Since I started this history project, I have been continually interested in the rise and fall of freedmen’s colonies in Austin, TX. The reasons are several:
First and closest to home, I work in one and live in another. Clarksville, where the preschool is located was founded after emancipation on land near the Woodlawn Plantation apparently where the Enfield neighborhood is west of Mo-Pac. Woodlawn was owned by E.M. Pease who served as the governor of Texas twice, and who has a city park named after him. This knowledge of Clarksville as a historic black community has maybe been the piece of historic information that has been kicking around my head the longest.

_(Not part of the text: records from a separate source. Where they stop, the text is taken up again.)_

Lemma handle_ok (e : event) (s : state) :
  inv s -> (forall f, e = NewGame f -> good_file f = true) -> runs_ok (handle_m e) s.
Proof.
  intros Hi He. destruct e as [txt| | |f]; unfold runs_ok, handle_m, py_bind, py_get, py_ret, py_modify; cbv beta iota.
  - split; [done|]. destruct Hi as (qs & ? & ? & ?). exists qs. by destruct (entry_enabled s).
  - destruct (button_enabled s); [by apply submit_ok|done].
  - destruct (pending s) as [|p]; [done|].
    apply show_next_ok. destruct Hi as (qs & ? & ? & ?). by exists qs.
  - by apply start_game_ok, He.
Qed.

(** ** A quiz played to the end *)

(** Typing an answer, submitting it, and the delayed
    [show_next_question] firing. *)
Definition answer_round (a : string) (s : state) : state :=
  handle Timer (handle Submit (handle (TypeAnswer a) s)).

Definition play_quiz (answers : list string) (s : state) : state :=
  foldl (fun s a => answer_round a s) s answers.

(** The number of answers that match their question's answer. *)
Fixpoint count_correct (answers : list string) (qs : list json) : Z :=
  match answers, qs with
  | a :: answers', q :: qs' =>
      match q_answer q with
      | Some ans => if answer_matches a ans then 1 else 0
      | None => 0
      end + count_correct answers' qs'
  | _, _ => 0
  end.

(** The page shows question [i] of [qs] and waits for an answer. *)
Definition showing (qs : list json) (i : Z) (s : state) : Prop :=
  questions s = JArr qs /\ current_question_index s = i /\ pending s = 0%nat /\
  button_enabled s = true /\ entry_enabled s = true /\ 0 <= i < Z.of_nat (List.length qs).

(** The terminal page of a quiz of [n] questions with the given score. *)
Definition finished (n : Z) (s : state) : Prop :=
  question_label s = QFinished (score s) n /\ score_label s = final_score_text (score s) n /\
  button_enabled s = false /\ entry_enabled s = false.

Lemma answer_round_step (qs : list json) (i : Z) (s : state) (q : json) (ans a : string) :
  Forall (fun q => good_question q = true) qs -> showing qs i s ->
  qs !! Z.to_nat i = Some q -> q_answer q = Some ans ->
  score (answer_round a s) = score s + (if answer_matches a ans then 1 else 0) /\
  (i + 1 < Z.of_nat (List.length qs) -> showing qs (i + 1) (answer_round a s)) /\
  (i + 1 = Z.of_nat (List.length qs) -> finished (Z.of_nat (List.length qs)) (answer_round a s)).
Proof.
  intros Hall (Hq & Hi & Hp & Hb & He & Hr) Hl Ha.
  destruct s as [qj idx sc sl ql ae en bn fb pn]; simpl in *; subst.
  pose proof (lookup_lt_Some _ _ _ Hl).
  set (s3 := mkState (JArr qs) (i + 1) (if answer_matches a ans then sc + 1 else sc) sl ql a
                     true true (if answer_matches a ans then FCorrect else FWrong (py_lower (py_strip ans))) 0).
  assert (E3 : answer_round a (mkState (JArr qs) i sc sl ql ae true true fb 0) =
               snd (show_next_question s3)).
  { unfold answer_round, handle, exec, handle_m, py_modify, py_bind, py_get. simpl.
    rewrite (submit_in _ qs q ans); [|done|simpl; lia|done|done]. simpl.
    subst s3. by destruct (answer_matches a ans). }
  assert (Hq : questions s3 = JArr qs) by done.
  rewrite E3. split; [|split].
  - destruct (Z.lt_ge_cases (i + 1) (Z.of_nat (List.length qs))) as [Hlt|Hge].
    + destruct (good_lookup qs (i + 1) Hall ltac:(lia)) as (q' & a' & Hl' & Hg' & _).
      destruct (show_next_in s3 qs q' Hq ltac:(simpl; lia) Hl' Hg') as [qt ->].
      unfold entry_delete. simpl. simpl. destruct (answer_matches a ans); simpl; lia.
    + rewrite (show_next_end s3 qs Hq ltac:(simpl; lia)). simpl. destruct (answer_matches a ans); simpl; lia.
  - intros Hlt. destruct (good_lookup qs (i + 1) Hall ltac:(lia)) as (q' & a' & Hl' & Hg' & _).
    destruct (show_next_in s3 qs q' Hq ltac:(simpl; lia) Hl' Hg') as [qt ->].
    unfold entry_delete. simpl. repeat split; done || lia.
  - intros Heq. rewrite (show_next_end s3 qs Hq ltac:(simpl; lia)). simpl.
    repeat split; by rewrite ?Heq.
Qed.

Lemma play_quiz_finishes (qs : list json) (answers : list string) (i : Z) (s : state) :
  Forall (fun q => good_question q = true) qs -> showing qs i s ->
  Z.of_nat (List.length answers) = Z.of_nat (List.length qs) - i ->
  finished (Z.of_nat (List.length qs)) (play_quiz answers s) /\
  score (play_quiz answers s) = score s + count_correct answers (drop (Z.to_nat i) qs).
Proof.
  revert i s. induction answers as [|a answers IH]; intros i s Hall Hs Hlen.
  { destruct Hs as (_ & _ & _ & _ & _ & Hr). simpl in Hlen. lia. }
  destruct (good_lookup qs i Hall ltac:(destruct Hs as (_ & _ & _ & _ & _ & Hr); lia))
    as (q & ans & Hl & _ & Ha).
  destruct (answer_round_step qs i s q ans a Hall Hs Hl Ha) as (Hsc & Hnext & Hend).
  rewrite (drop_S qs q (Z.to_nat i) Hl). simpl. rewrite Ha.
  rewrite length_cons, Nat2Z.inj_succ in Hlen.
  destruct answers as [|a' answers'].
  - simpl in *. split; [apply Hend; lia|]. lia.
  - destruct (IH (i + 1) (answer_round a s)) as [Hf Hsc']; [done|apply Hnext; rewrite length_cons in Hlen; lia|lia|].
    split; [done|]. rewrite Hsc', Hsc. replace (Z.to_nat (i + 1)) with (S (Z.to_nat i)) by (destruct Hs as (_ & _ & _ & _ & _ & Hr); lia).
    lia.
Qed.

(** [start_game] on a non-empty list of well-formed questions shows the
    first one. *)
Lemma start_game_showing (qs : list json) (f : file_read) (s : state) :
  load_quiz_questions f = JArr qs -> qs <> [] -> Forall (fun q => good_question q = true) qs ->
  fst (start_game f s) = Ret tt /\
  (pending s = 0%nat -> showing qs 0 (snd (start_game f s))) /\
  score (snd (start_game f s)) = 0 /\ pending (snd (start_game f s)) = pending s.
Proof.
  intros Hl Hne Hall. rewrite start_game_reset, Hl.
  destruct qs as [|q0 qs']; [done|]. simpl py_truthy. cbv iota.
  destruct (good_lookup (q0 :: qs') 0 Hall ltac:(simpl; lia)) as (q & a & Hq & Hg & _).
  destruct (show_next_in (reset f s) (q0 :: qs') q ltac:(unfold reset; simpl; by rewrite Hl)
              ltac:(simpl; lia) Hq Hg) as [qt ->].
  unfold entry_delete, reset, showing. simpl. rewrite Hl. repeat split; intros; try done; lia.
Qed.

Lemma remove_dups_cons_nonempty {A} `{EqDecision A} (x : A) (l : list A) :
  remove_dups (x :: l) <> [].
Proof.
  intros E. assert (Hx : x ∈ remove_dups (x :: l)) by (apply elem_of_remove_dups; left).
  rewrite E in Hx. by apply elem_of_nil in Hx.
Qed.

Lemma quiz_reachable_inv (s : state) : reachable good_file s -> inv s.
Proof.
  revert s. apply reachable_from_inv; [|intros s e IH He; apply (handle_ok e s IH He)].
  intros s (f & Hf & Hinit).
  destruct (start_game_ok f init_attrs Hf) as [_ Hi]. unfold init in Hinit. by rewrite Hinit in Hi.
Qed.

(** What [start_game] raises, by the shape of the loaded value. *)
Lemma start_game_raised (f : file_read) (s : state) :
  raised (start_game f) s =
    if py_truthy (load_quiz_questions f) then
      match load_quiz_questions f with
      | JArr (JObj m :: _) =>
          match obj_lookup m "question" with Some _ => None | None => Some KeyError end
      | JObj _ => Some KeyError
      | _ => Some TypeError
      end
    else None.
Proof.
  unfold raised. rewrite start_game_reset. destruct (py_truthy _) eqn:Ht; [|done].
  unfold show_next_question, end_game, reset, py_len, py_index, py_key. py_unfold.
  destruct (load_quiz_questions f) as [|b|n|str|[|q rest]|[|[k v] m]]; simpl in Ht |- *;
    try discriminate; try reflexivity.
  - by destruct str as [|c str].
  - destruct q as [| | | | |m]; try reflexivity. simpl.
    by destruct (obj_lookup m "question").
  - assert (Hn : 0 < Z.of_nat (List.length (dict_keys ((k, v) :: m)))).
    { unfold dict_keys. pose proof (remove_dups_cons_nonempty k (fst <$> m)) as Hd.
      destruct (remove_dups _); [done|]. simpl. lia. }
    destruct (Z.ltb_spec 0 (Z.of_nat (List.length (dict_keys ((k, v) :: m))))); [reflexivity|lia].
Qed.

(** * Theorems *)

(** C28 (safety): while every read of the question file gives a list of
    records with a [question] and a string [answer], no callback of the
    page ever raises, whatever the user does and however the delayed
    [show_next_question] calls interleave with it. *)
Theorem quiz_never_raises (s : state) (e : event) :
  reachable good_file s -> (forall f, e = NewGame f -> good_file f = true) ->
  raised (handle_m e) s = None.
Proof.
  intros Hr%quiz_reachable_inv He. destruct (handle_ok e s Hr He) as [Hret _].
  unfold raised. by rewrite Hret.
Qed.

(** C29 (bounds): on every page reached with well-formed files,
    [0 <= self.score <= self.current_question_index <= len(self.questions)],
    so the labels ["Score: k/n"] and ["Final Score: k/n"] never show
    more right answers than questions. *)
Theorem quiz_score_bounds (s : state) :
  reachable good_file s ->
  exists qs, questions s = JArr qs /\
    0 <= score s <= current_question_index s /\
    current_question_index s <= Z.of_nat (List.length qs).
Proof. intros (qs & Hq & _ & Hb)%quiz_reachable_inv. by exists qs. Qed.

(** C30 (functional): a quiz of [n] well-formed questions answered in turn
    (type, Submit, wait for the next question) ends on the terminal page,
    with the input disabled and both labels showing [k/n], where [k] is
    the number of answers that equal their question's answer after
    [strip] and [lower]. *)
Theorem quiz_final_score (qs : list json) (answers : list string) :
  Forall (fun q => good_question q = true) qs -> qs <> [] -> List.length answers = List.length qs ->
  let s := play_quiz answers (snd (init (Parsed (JArr qs)))) in
  let k := count_correct answers qs in
  let n := Z.of_nat (List.length qs) in
  fst (init (Parsed (JArr qs))) = Ret tt /\
  score_label s = final_score_text k n /\ question_label s = QFinished k n /\
  button_enabled s = false /\ entry_enabled s = false.
Proof.
  intros Hall Hne Hlen s k n.
  destruct (start_game_showing qs (Parsed (JArr qs)) init_attrs eq_refl Hne Hall)
    as (Hret & Hsh & Hsc & _).
  destruct (play_quiz_finishes qs answers 0 _ Hall (Hsh eq_refl) ltac:(lia)) as ((Hq & Hl & Hb & He) & Hscore).
  rewrite Hsc in Hscore. simpl in Hscore. subst s k n. unfold init.
  rewrite Hq, Hl, Hscore. by repeat split.
Qed.

(** C31 (functional): Submit stays enabled while the feedback is shown, so
    a second press before the delayed [show_next_question] grades the
    same typed answer against the next question, which is never shown:
    the index moves by two, two calls are pending, and the question label
    still shows the first question. *)
Theorem double_submit_skips (qs : list json) (i : Z) (s : state) (q q' : json) (ans ans' : string) :
  showing qs i s -> i + 1 < Z.of_nat (List.length qs) ->
  qs !! Z.to_nat i = Some q -> qs !! Z.to_nat (i + 1) = Some q' ->
  q_answer q = Some ans -> q_answer q' = Some ans' ->
  let s2 := handle Submit (handle Submit s) in
  current_question_index s2 = i + 2 /\ pending s2 = 2%nat /\
  question_label s2 = question_label s /\ button_enabled s2 = true /\
  score s2 = score s + (if answer_matches (answer_entry s) ans then 1 else 0)
                     + (if answer_matches (answer_entry s) ans' then 1 else 0).
Proof.
  intros (Hq & Hi & Hp & Hb & He & Hr) Hn Hl Hl' Ha Ha' s2.
  destruct s as [qj idx sc sl ql ae en bn fb pn]; simpl in *; subst.
  subst s2. unfold handle, exec, handle_m, py_bind, py_get. simpl.
  rewrite (submit_in _ qs q ans); [|done|simpl; lia|done|done]. simpl.
  rewrite (submit_in _ qs q' ans'); [|done|simpl; lia|done|done]. simpl.
  destruct (answer_matches ae ans), (answer_matches ae ans'); repeat split; lia.
Qed.

(** C32 (error): [load_quiz_questions] returns whatever JSON the file
    holds unchecked, and [start_game] raises exactly when that value is
    truthy and is not a list whose first item is a dict with a
    ["question"] key: a non-empty dict raises [KeyError] at
    [questions[0]], a first item that is a dict without ["question"]
    raises [KeyError], and every other truthy value (a number, [true], a
    string, a list whose first item is not a dict) raises [TypeError]. *)
Theorem start_game_raises (f : file_read) (s : state) :
  (raised (start_game f) s = None <->
     py_truthy (load_quiz_questions f) = false \/
     exists m qt rest, load_quiz_questions f = JArr (JObj m :: rest) /\ obj_lookup m "question" = Some qt) /\
  (raised (start_game f) s = None \/ raised (start_game f) s = Some KeyError \/
   raised (start_game f) s = Some TypeError).
Proof.
  rewrite start_game_raised.
  destruct (load_quiz_questions f) as [|b|n|str|[|q rest]|[|km m]]; simpl;
    [| destruct b | destruct (n =? 0)%Z | destruct (str =? "")%string | |
     destruct q as [| | | | |m]; [..| destruct (obj_lookup m "question") eqn:Eq] | |]; simpl;
    naive_solver.
Qed.

(** when the file gives no questions (a missing, unreadable
    or undecodable file, or an empty list), [start_game] shows the
    diagnostic and disables Submit, but leaves the answer entry enabled
    and the score label as it was. *)
Theorem no_questions_entry_enabled (f : file_read) (s : state) :
  load_quiz_questions f = JArr [] ->
  let s' := snd (start_game f s) in
  fst (start_game f s) = Ret tt /\ question_label s' = QNoQuestions /\
  button_enabled s' = false /\ entry_enabled s' = true /\ score_label s' = score_label s.
Proof. intros Hl s'. subst s'. rewrite start_game_reset, Hl. by repeat split. Qed.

I live on the north side of west campus in the area that was once Wheatville. Unlike Clarksville which survived as a coherent neighborhood, if not an African American one, Wheatville’s last vestiges are one historic building, which used to house a newspaper and now sits vacant, and the food co-op which bears a slightly different name, “Wheatsville”.
Second is the process of their integration into the city (for lack of a better word) and subsequent dissipation and displacement of these communities by the white establishment, represented by the Austin City Council. Paying close attention to the geographic strategies of both freed slaves and the Power of the city of Austin when it came to its least desirable citizens.
In 1928 a city plan was drafted advising the relocation of the “negro” population to the tract now commonly referred to as east Austin. The city was appraised that a forceful relocation was unconstitutional, but established an assortment of push/pull factors in order to achieve this goal. Among these were: the denial of services and infrastructure (roads, sewage, lights, education) to some established freedmen’s colonies/black areas of the city, and their provision in the East Austin negro district, the imposition of large infrastructure projects either through these communities or immediately bordering them, restricting their growth, passing of city codes restricting the raising of animals within city limits, and straight up illegally dumping trash in them (in the case of both Clarksville and Wheatville.
It is important for me to study these particular cases, which happened literally under my feet, to understand that the displacement of poor and working class communities of color by moneyed, powerful racist interests isn’t a particularly new phenomenon, and that many of the tools used back then are still availible to the city today.